Large families were quite normal in the old Finnish agrarian society, with several generations often living under the same roof. Even in the first half of this century it was still common that a son brought his wife home to live with his parents. As the economy diversified, more and more people changed over to new occupations and left to live in the towns and cities. The large family disappeared, and nowadays it is very rare for grandparents to live with their children. The children have left to study or work elsewhere, leaving their parents to continue their life in their home area. When the time comes to retire, people often go to live in centers where they have retirement flats, or to some senior citizen's center especially designed to cater for their needs. There are also special homes for old people no longer capable of looking after themselves.

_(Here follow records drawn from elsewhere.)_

(* ===== verification/Client.v ===== *)
(** * The API client: [src/src/http/client.c]

    Request construction, authentication, the retry loop, the error model,
    configuration and the bridge to a transport the application supplies. The
    client is passed by value; a setter returns the client it leaves behind.
    The process id, the clock it sleeps by and the built-in transport are the
    environment's ([Platform], which [Backends] implements for each backend).

    [out_response] is never null here: the response stored through it is part
    of the result, and the half of the first guard of
    [tamga_client_send_scoped] that refuses a null one is not represented. *)

From Stdlib Require Import String.
From S2P Require Import Prelude World Buf Base64 Float Json JsonParse Transport Response.
From stdpp Require Import list.
#[local] Open Scope Z_scope.

(** ** Headers and versions *)

Definition is_digit (c : Z) : bool := (48 <=? c) && (c <=? 57).
Definition is_lower (c : Z) : bool := (97 <=? c) && (c <=? 122).
Definition is_upper (c : Z) : bool := (65 <=? c) && (c <=? 90).

Definition version_char (c : Z) : bool := is_digit c || is_lower c || is_upper c || (c =? 46) || (c =? 45).

Definition tamga_header_value_is_safe (value : option bytes) : bool :=
  match value with
  | None => false
  | Some value => forallb (fun c => negb ((c =? 13) || (c =? 10))) (c_view value)
  end.

Definition retryable_suffixes : list bytes :=
  [bstr "/actions/validate"; bstr "/actions/validate-key"; bstr "/actions/check-in"; bstr "/actions/check-out";
   bstr "/actions/ping"; bstr "/actions/ping-heartbeat"; bstr "/actions/reset-heartbeat"].

(** [strcmp(&path[path_len - suffix_len], suffix) == 0] where it is in range. *)
Definition ends_with (path suffix : bytes) : bool :=
  (length suffix <=? length path)%nat && beq (drop (length path - length suffix) path) suffix.

Definition tamga_request_is_retryable (method path : option bytes) : bool :=
  match method, path with
  | Some method, Some path =>
      if beq (c_view method) (bstr "GET") then true
      else if negb (beq (c_view method) (bstr "POST")) then false
      else existsb (ends_with (c_view path)) retryable_suffixes
  | _, _ => false
  end.

(** ** Retry delays *)

Definition retry_jitter_ms (process_id attempt : Z) : Z :=
  let seed := u64 (u64 process_id * 2654435761) in
  let seed := u64 (seed + u64 (u32 attempt * 40503)) in
  seed mod 1000.

Definition retry_delay_ms (process_id attempt retry_after_seconds : Z) : Z :=
  if retry_after_seconds >? 0 then
    let retry_after_seconds := if retry_after_seconds >? 60 then 60 else retry_after_seconds in
    u32 (retry_after_seconds * 1000)
  else
    let base := u32 (Z.shiftl 1 (if attempt >? 5 then 5 else attempt)) in
    u32 (u32 (base * 1000) + retry_jitter_ms process_id attempt).

(** [strtoll(text, NULL, 10)]: leading white space, an optional sign, digits. *)
Definition is_space (c : Z) : bool := (c =? 32) || ((9 <=? c) && (c <=? 13)).

Fixpoint skip_space (l : bytes) : bytes :=
  match l with
  | c :: l' => if is_space c then skip_space l' else l
  | [] => []
  end.

Definition strtoll_value (text : bytes) : Z :=
  let l := skip_space (c_view text) in
  let '(neg, l) := match l with
                   | c :: r => if c =? 45 then (true, r) else if c =? 43 then (false, r) else (false, l)
                   | [] => (false, [])
                   end in
  let '(v, _, _) := read_digits l 0 0 in
  let z := if neg : bool then - v else v in
  if z <? INT64_MIN then INT64_MIN else if z >? INT64_MAX then INT64_MAX else z.

(** ** The client *)

(** [auth_kind_other] is a value outside the enumeration. *)
Inductive TamgaAuthKind :=
| TAMGA_AUTH_BEARER | TAMGA_AUTH_LICENSE | TAMGA_AUTH_BASIC_EMAIL_PASSWORD | TAMGA_AUTH_BASIC_TOKEN
| TAMGA_AUTH_BASIC_LICENSE | TAMGA_AUTH_QUERY_TOKEN | auth_kind_other (value : Z).

Inductive TamgaPathScope := TAMGA_PATH_ACCOUNT | TAMGA_PATH_ORIGIN.

Definition TAMGA_DEFAULT_API_VERSION : bytes := bstr "1.8".
Definition TAMGA_DEFAULT_TIMEOUT_MS : Z := 45000.
Definition TAMGA_DEFAULT_MAX_RETRIES : Z := 3.
Definition TAMGA_MAX_REQUEST_HEADERS : nat := 5.

Record TamgaClient (net : Type) := mk_client {
  account_id : bytes;
  host : bytes;
  api_version : bytes;
  origin : bytes;
  base_url : bytes;
  timeout_ms : Z;
  max_retries : Z;
  auth_kind : TamgaAuthKind;
  auth_primary : option bytes;
  auth_secondary : option bytes;
  auth_configured : bool;
  transport : option (TamgaHttpTransport net);
  transport_is_default : bool;
}.
Arguments mk_client {net}.
Arguments account_id {net}. Arguments host {net}. Arguments api_version {net}. Arguments origin {net}.
Arguments base_url {net}. Arguments timeout_ms {net}. Arguments max_retries {net}. Arguments auth_kind {net}.
Arguments auth_primary {net}. Arguments auth_secondary {net}. Arguments auth_configured {net}.
Arguments transport {net}. Arguments transport_is_default {net}.

Class Platform (net : Type) := {
  tamga_process_id : Z;
  tamga_http_transport_create_default : st * net -> option (TamgaHttpTransport net) * (st * net);
  tamga_http_have_default_transport : bool;
}.

Definition tamga_retry_jitter_ms `{Platform net} (attempt : Z) : Z := retry_jitter_ms tamga_process_id attempt.
Definition tamga_retry_delay_ms `{Platform net} (attempt retry_after_seconds : Z) : Z :=
  retry_delay_ms tamga_process_id attempt retry_after_seconds.

Definition tamga_has_builtin_transport `{Platform net} : bool := tamga_http_have_default_transport.

Section Construction.
Context {malloc : Malloc} {net : Type}.

(** The buffer calls [init]; appends; [detach_string]; [free]. *)
Definition detach_text (buf : TamgaBuf) : M (option bytes) :=
  let! (result, _) := tamga_buf_detach_string buf in ret result.

Fixpoint sanitize_loop (version : bytes) (kept : Z) (buf : TamgaBuf) : M TamgaBuf :=
  match version with
  | [] => ret buf
  | c :: version' =>
      if kept <? 32 then
        if version_char c then
          let! buf := tamga_buf_append_byte buf c in sanitize_loop version' (kept + 1) buf
        else sanitize_loop version' kept buf
      else ret buf
  end.

Definition tamga_sanitize_api_version (version : option bytes) : M (option bytes) :=
  match version with
  | None => ret None
  | Some version =>
      let! buf := sanitize_loop (c_view version) 0 tamga_buf_init in
      detach_text buf
  end.

Definition unreserved (c : Z) : bool :=
  is_upper c || is_lower c || is_digit c || (c =? 45) || (c =? 95) || (c =? 46) || (c =? 126).

Definition hex_upper : bytes := bstr "0123456789ABCDEF".

Fixpoint url_encode_loop (value : bytes) (buf : TamgaBuf) : M TamgaBuf :=
  match value with
  | [] => ret buf
  | c :: value' =>
      if unreserved c then
        let! buf := tamga_buf_append_byte buf c in url_encode_loop value' buf
      else
        let! buf := tamga_buf_append_byte buf 37 in
        let! buf := tamga_buf_append_byte buf (nth (Z.to_nat (Z.land (Z.shiftr c 4) 15)) hex_upper 0) in
        let! buf := tamga_buf_append_byte buf (nth (Z.to_nat (Z.land c 15)) hex_upper 0) in
        url_encode_loop value' buf
  end.

Definition tamga_url_encode (value : option bytes) : M (option bytes) :=
  match value with
  | None => ret None
  | Some value =>
      let! buf := url_encode_loop (c_view value) tamga_buf_init in
      detach_text buf
  end.

(** "[prefix]" followed by the primary credential. *)
Definition auth_value_prefixed (prefix : string) (client : TamgaClient net) : M (option bytes) :=
  let! buf := tamga_buf_append_str tamga_buf_init (Some (bstr prefix)) in
  let! buf := tamga_buf_append_str buf (auth_primary client) in
  detach_text buf.

Definition basic_pair (client : TamgaClient net) : M (option bytes) :=
  let buf := tamga_buf_init in
  let! buf :=
    match auth_kind client with
    | TAMGA_AUTH_BASIC_EMAIL_PASSWORD =>
        let! buf := tamga_buf_append_str buf (auth_primary client) in
        let! buf := tamga_buf_append_byte buf 58 in
        tamga_buf_append_str buf (auth_secondary client)
    | TAMGA_AUTH_BASIC_TOKEN =>
        let! buf := tamga_buf_append_str buf (auth_primary client) in
        tamga_buf_append_byte buf 58
    | _ =>
        let! buf := tamga_buf_append_str buf (Some (bstr "license:")) in
        tamga_buf_append_str buf (auth_primary client)
    end in
  detach_text buf.

Definition auth_value_basic (client : TamgaClient net) : M (option bytes) :=
  let! credentials := basic_pair client in
  match credentials with
  | None => ret None
  | Some credentials =>
      let! encoded := tamga_base64_encode_alloc (Some (c_view credentials)) in
      match encoded with
      | None => ret None
      | Some encoded =>
          let! buf := tamga_buf_append_str tamga_buf_init (Some (bstr "Basic ")) in
          let! buf := tamga_buf_append_str buf (Some encoded) in
          detach_text buf
      end
  end.
Lemma answer_exact_witness :
  (answer expired (mk_st 0 None)).1.1 = TAMGA_ERR_LICENSE_EXPIRED /\
  (answered expired (answer expired (mk_st 0 None)).1 /\
   (plenty -> (answer expired (mk_st 0 None)).1.1 = TAMGA_OK <-> 200 <= 403 < 300)) /\
  answered valid (answer valid (mk_st 0 None)).1 /\ (plenty -> (answer valid (mk_st 0 None)).1.1 = TAMGA_OK <-> 200 <= 200 < 300).
Proof.
  split; [vm_compute; reflexivity|]. split; [apply (answer_exact expired)|apply (answer_exact valid)];
    (repeat (constructor; [split; vm_compute; congruence|]); constructor).
Defined.
Definition tamga_client_validate_by_id (client : option (TamgaClient net)) (license_id scope_json : option bytes) (skip_touch : bool)
    (otp : option bytes) : IO net reply :=
  do! _ := lift tamga_error_clear in
  match client with
  | None => null_client
  | Some c =>
      require (tamga_require_uuid license_id "license_id") (
        with_object scope_json "scope_json" (fun scope =>
          send_tree_at c (bstr "POST") (tamga_path "/licenses/" license_id (Some "/actions/validate"%string)) (validate_tree scope skip_touch) otp))
  end.

Definition tamga_client_quick_validate (client : option (TamgaClient net)) (license_id otp : option bytes) : IO net reply :=
  send_by_id client "GET" "/licenses/" license_id "license_id" (Some "/actions/validate"%string) otp false.

Definition tamga_client_check_in (client : option (TamgaClient net)) (license_id : option bytes) : IO net reply :=
  send_by_id client "POST" "/licenses/" license_id "license_id" (Some "/actions/check-in"%string) None true.

(** ** Licence and policy reads *)

Definition tamga_client_get_license (client : option (TamgaClient net)) (license_id : option bytes) : IO net reply :=
  tamga_get_resource client "/licenses/" license_id "license_id" None.

Definition tamga_client_get_license_policy (client : option (TamgaClient net)) (license_id : option bytes) : IO net reply :=
  tamga_get_resource client "/licenses/" license_id "license_id" (Some "/policy"%string).

Definition tamga_client_get_policy (client : option (TamgaClient net)) (policy_id : option bytes) : IO net reply :=
  tamga_get_resource client "/policies/" policy_id "policy_id" None.

(** ** Checkout *)

Definition tamga_checkout (client : option (TamgaClient net)) (prefix : string) (id : option bytes) (what : string) (encrypt : bool)
    (ttl_seconds : Z) (raw : bool) : IO net reply :=
  do! _ := lift tamga_error_clear in
  match client with
  | None => null_client
  | Some c =>
      require (tamga_require_uuid id what) (
        if (ttl_seconds >? 0) && negb (tamga_machine_file_ttl_is_valid ttl_seconds)
        then refuse (fail TAMGA_ERR_TTL_INVALID "ttl must be between 1 second and 365 days")
        else
          do! path := lift (tamga_path prefix id (Some "/actions/check-out"%string)) in
          match path with
          | None => no_memory
          | Some path =>
              if raw then
                do! query := lift (tamga_checkout_query encrypt ttl_seconds) in
                match query with
                | None => no_memory
                | Some query => tamga_client_send (Some c) (bstr "GET") path (Some query) None None false
                end
              else
                do! body := lift (tamga_checkout_body encrypt ttl_seconds) in
                match body with
                | None => no_memory
                | Some body => tamga_client_send (Some c) (bstr "POST") path None (Some body) None true
                end
          end)
  end.

Definition tamga_client_check_out_license (client : option (TamgaClient net)) (license_id : option bytes) (encrypt : bool) (ttl_seconds : Z) :=
  tamga_checkout client "/licenses/" license_id "license_id" encrypt ttl_seconds true.
Definition tamga_client_check_out_license_json (client : option (TamgaClient net)) (license_id : option bytes) (encrypt : bool) (ttl_seconds : Z) :=
  tamga_checkout client "/licenses/" license_id "license_id" encrypt ttl_seconds false.
Definition tamga_client_check_out_machine (client : option (TamgaClient net)) (machine_id : option bytes) (encrypt : bool) (ttl_seconds : Z) :=
  tamga_checkout client "/machines/" machine_id "machine_id" encrypt ttl_seconds true.
Definition tamga_client_check_out_machine_json (client : option (TamgaClient net)) (machine_id : option bytes) (encrypt : bool) (ttl_seconds : Z) :=
  tamga_checkout client "/machines/" machine_id "machine_id" encrypt ttl_seconds false.

(** ** Machines *)

Definition tamga_client_create_machine (client : option (TamgaClient net)) (license_id fingerprint options_json : option bytes) : IO net reply :=
  do! _ := lift tamga_error_clear in
  match client, fingerprint with
  | Some c, Some fp =>
      require (tamga_require_uuid license_id "license_id") (
        with_object options_json "options_json" (fun options =>
          match uuid_of license_id with
          | None => refuse (fail TAMGA_ERR_NULL_ARGUMENT "license_id must be a UUID")
          | Some canonical => send_tree c (bstr "POST") (bstr "/machines") (create_machine_tree fp canonical options) None
          end))
  | _, _ => refuse (fail TAMGA_ERR_NULL_ARGUMENT "client, fingerprint and out_response are required")
  end.

Definition tamga_client_delete_machine (client : option (TamgaClient net)) (machine_id : option bytes) : IO net reply :=
  send_by_id client "DELETE" "/machines/" machine_id "machine_id" None None false.

Definition tamga_client_get_machine (client : option (TamgaClient net)) (machine_id : option bytes) : IO net reply :=
  tamga_get_resource client "/machines/" machine_id "machine_id" None.

Definition tamga_client_update_machine (client : option (TamgaClient net)) (machine_id attributes_json : option bytes) : IO net reply :=
  do! _ := lift tamga_error_clear in
  match client, attributes_json with
  | Some c, Some _ =>
      require (tamga_require_uuid machine_id "machine_id") (
        with_object attributes_json "attributes_json" (fun attributes_in =>
          send_tree_at c (bstr "PATCH") (tamga_path "/machines/" machine_id None) (update_machine_tree attributes_in) None))
  | _, _ => refuse (fail TAMGA_ERR_NULL_ARGUMENT "client, attributes_json and out_response are required")
  end.

(** What happens when the creation itself fails. *)
Definition tamga_activate_create_failed (status : TamgaErrorCode) (created : option TamgaResponse) : IO net reply :=
  let is_create_time_limit :=
    bool_decide (is_Some created) && negb (bool_decide (tamga_validation_code_from_error status = TAMGA_VALIDATION_UNKNOWN)) in
  let response := if is_create_time_limit then created else None in
  if decide (status = TAMGA_OK) then
    do! code := lift (fail TAMGA_ERR_UNKNOWN "the machine was created but the server returned no resource") in
    io_ret (code, response)
  else io_ret (status, response).

(** The identifier of the machine a creation answered with. *)
Definition created_machine_id (created : TamgaResponse) : option bytes :=
  match response_json created with
  | None => None
  | Some tree =>
      tamga_json_as_string (tamga_json_object_get (tamga_json_object_get (Some tree) (Some (bstr "data"))) (Some (bstr "id")))
  end.

Definition tamga_activate_after_create (client : option (TamgaClient net)) (license_id scope_json : option bytes)
    (auto_delete_on_overage : bool) (created : TamgaResponse) : IO net reply :=
  do! (status, validated) := tamga_client_validate_by_id client license_id scope_json false None in
  do! _ :=
    if auto_delete_on_overage && bool_decide (status = TAMGA_OK) && bool_decide (is_Some validated) &&
       tamga_validation_code_is_overage (tamga_response_validation_code_enum validated)
    then
      do! _ :=
        match created_machine_id created with
        | Some machine_id => do! _ := tamga_client_delete_machine client (Some machine_id) in io_ret tt
        | None => io_ret tt
        end in
      lift tamga_error_clear
    else io_ret tt in
  io_ret (status, validated).

Definition tamga_client_activate_machine (client : option (TamgaClient net)) (license_id fingerprint options_json scope_json : option bytes)
    (auto_delete_on_overage : bool) : IO net reply :=
  do! _ := lift tamga_error_clear in
  do! (status, created) := tamga_client_create_machine client license_id fingerprint options_json in
  match created with
  | Some r =>
      if decide (status = TAMGA_OK)
      then tamga_activate_after_create client license_id scope_json auto_delete_on_overage r
      else tamga_activate_create_failed status created
  | None => tamga_activate_create_failed status created
  end.

(** ** The machine collection *)

Definition TAMGA_MACHINE_PAGE_SIZE : Z := 100.
Definition TAMGA_MACHINE_LOOKUP_MAX_PAGES : Z := 10.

The mass migration of people from the countryside to the towns in the fifties and sixties caused an acute housing problem as it was almost impossible to find rented accommodation because tenants were so protected in law that landlords had found more attractive ways of investing their money. These protective laws have now been repealed. Finns are, however, encouraged to buy their own homes and it is not unusual for the first apartment to be brought while studying. Finns own approximately 400 000 summer cottages in addition to an apartment or a house. Even when students study in their home towns, they move out to be free and independent.
Class distinctions in Finland have narrowed so much that nowadays the difference is more in lifestyle than income. True poverty has virtually disappeared following the improvements in medical care, unemployment benefits and pensions since WWII. Although there are still differences...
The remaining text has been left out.